▸ **TASK BRIEF**: Where the material below has a line containing "counted in [_bad_transfer_perf];", start repeating exactly, and keep going through the line containing "fst (fst (sample_bus", with no other lines.

*** Block opens ***

(** ** [READ] *)

(** C23: in [READ], a periodic check that fails is counted in
    [_bad_register_perf] and resets the driver at once: the state is
    [RESET], the timer is cancelled and the item is queued to run
    immediately; the index of the check and the temperature are left as they
    were. *)
Theorem read_check_failure s :
  driver_inv s -> _state (driver s) = STATE.READ ->
  failed (observe s) = true ->
  exists s', RunImpl s = Some (tt, s') /\
    _state (driver s') = STATE.RESET /\
    _schedule (driver s') = {| run_now := true; timer := None |} /\
    _bad_register_perf (driver s') = S (_bad_register_perf (driver s)) /\
    _checked_register (driver s') = _checked_register (driver s) /\
    mag_temperature (_px4_mag (driver s')) = mag_temperature (_px4_mag (driver s)).
Proof.
  intros Hinv Hst. pose proof (lookup_checked_register s Hinv) as [c Hc].
  destruct Hinv as [_ _ Hf _ _ _ _].
  unfold observe, observe_READ, check_due. rewrite Hst, Hc. intros Hobs.
  apply wp_elim_unit. wp_simpl. rewrite Hst.
  wp_cases_with ltac:(rewrite ?Hc, ?Hf); try done.
  all: revert Hobs; repeat match goal with Hb : ?b = _ |- context [?b] => rewrite Hb end.
  all: cbn; congruence.
Qed.

(** C35: in [READ], a sample transfer that fails forces the periodic
    check in the same step, whenever the last check was.  The failure is
    counted in [_bad_transfer_perf]; the step then reads the register of
    the entry the index points to and nothing else, leaves the sink and the
    timestamp of the temperature as they were, and ends as a check does:
    when the entry holds, in [READ] with the timestamp of the check set to
    the time taken before the sample read and the index advanced; when it
    does not, in [RESET] with the failure counted in
    [_bad_register_perf]. *)
Theorem read_transfer_failure s :
  driver_inv s -> _state (driver s) = STATE.READ ->
  fst (fst (sample_bus (world s))) <> PX4_OK ->
  exists c,
    _register_cfg (driver s) !! Z.to_nat (_checked_register (driver s)) = Some c /\
    exists s', RunImpl s = Some (tt, s') /\
      _bad_transfer_perf (driver s') = S (_bad_transfer_perf (driver s)) /\
      _transfer_perf (driver s') = S (_transfer_perf (driver s)) /\
      _px4_mag (driver s') = _px4_mag (driver s) /\
      _temperature_update_timestamp (driver s') = _temperature_update_timestamp (driver s) /\
      world s' = snd (RegisterCheck c (snd (sample_bus (world s)))) /\
      if fst (RegisterCheck c (snd (sample_bus (world s))))
      then _state (driver s') = STATE.READ /\
           _last_config_check_timestamp (driver s') = hrt_absolute_time (world s) /\
           _checked_register (driver s') =
           (_checked_register (driver s) + 1) mod size_register_cfg (driver s)
      else _state (driver s') = STATE.RESET /\
           _bad_register_perf (driver s') = S (_bad_register_perf (driver s)).
Proof.
  intros Hinv Hst Hfail. pose proof (lookup_checked_register s Hinv) as [c Hc].
  pose proof (next_index_mod _ _ (inv_checked s Hinv) (proj2 (inv_size s Hinv))) as Hnext.
  destruct Hinv as [_ _ Hf _ _ _ _]. apply Z.eqb_neq in Hfail.
  exists c. split; [done |]. apply wp_elim_unit. wp_simpl. rewrite Hst.
  wp_cases_with ltac:(rewrite ?Hc, ?Hf, ?Hfail; cbn [negb orb]); try done.
  all: repeat match goal with Hb : ?b = _ |- context [?b] => rewrite Hb end.
  all: by rewrite <- ?Hnext.
Qed.

(** C36: the temperature of the sink changes only in a step in which no
    periodic check is due and more than one second has passed between the
    last update's timestamp and the end of the sample read; the value is
    then the raw value of the two bytes read, divided by 100, and the
    update's timestamp is the one taken before the sample read. *)
Theorem temperature_update s s' :
  driver_inv s -> RunImpl s = Some (tt, s') ->
  mag_temperature (_px4_mag (driver s')) <> mag_temperature (_px4_mag (driver s)) ->
  observe s = Sampled false None /\
  hrt_absolute_time (snd (sample_bus (world s)))
  - _temperature_update_timestamp (driver s) > sec 1 /\
  _temperature_update_timestamp (driver s') = hrt_absolute_time (world s) /\
  mag_temperature (_px4_mag (driver s')) =
  Some (temperature_C
          (TransferBufferTemperature_of
             (snd (fst (temperature_bus (snd (sample_bus (world s)))))))).
Proof.
  intros Hinv Hrun. pose proof (lookup_checked_register s Hinv) as [c Hc].
  destruct Hinv as [_ _ Hf _ _ Ht _].
  unfold observe, observe_READ, check_due.
  run_cases Hrun; try done; intros _.
  all: repeat match goal with Hb : ?b = _ |- context [?b] => rewrite Hb end.
  all: split_and!; try done.
  all: match goal with
       | Hb : (elapsed_since _ _ >? sec 1) = true |- _ =>
           rewrite elapsed_since_exact in Hb by (pose_clock; lia); lia
       end.
Qed.

(** ** [init] *)

(** [init] when the bus initialises: the driver object is the constructed
    one after [Reset]. *)
Lemma init_run ext rot cfg (w : W) :
  fst (I2C_init w) = PX4_OK ->
  init {| driver := QMC5883L_new ext rot cfg; world := w |}
  = Some (0, {| driver := after_Reset (QMC5883L_new ext rot cfg);
                world := snd (I2C_init w) |}).
Proof. intros Hok. unfold init, dbind, bus, zoom. cbn. by rewrite Hok. Qed.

*** Block closes ***

▸ **OUTPUT**:
    counted in [_bad_transfer_perf]; the step then reads the register of
    the entry the index points to and nothing else, leaves the sink and the
    timestamp of the temperature as they were, and ends as a check does:
    when the entry holds, in [READ] with the timestamp of the check set to
    the time taken before the sample read and the index advanced; when it
    does not, in [RESET] with the failure counted in
    [_bad_register_perf]. *)
Theorem read_transfer_failure s :
  driver_inv s -> _state (driver s) = STATE.READ ->
  fst (fst (sample_bus (world s))) <> PX4_OK ->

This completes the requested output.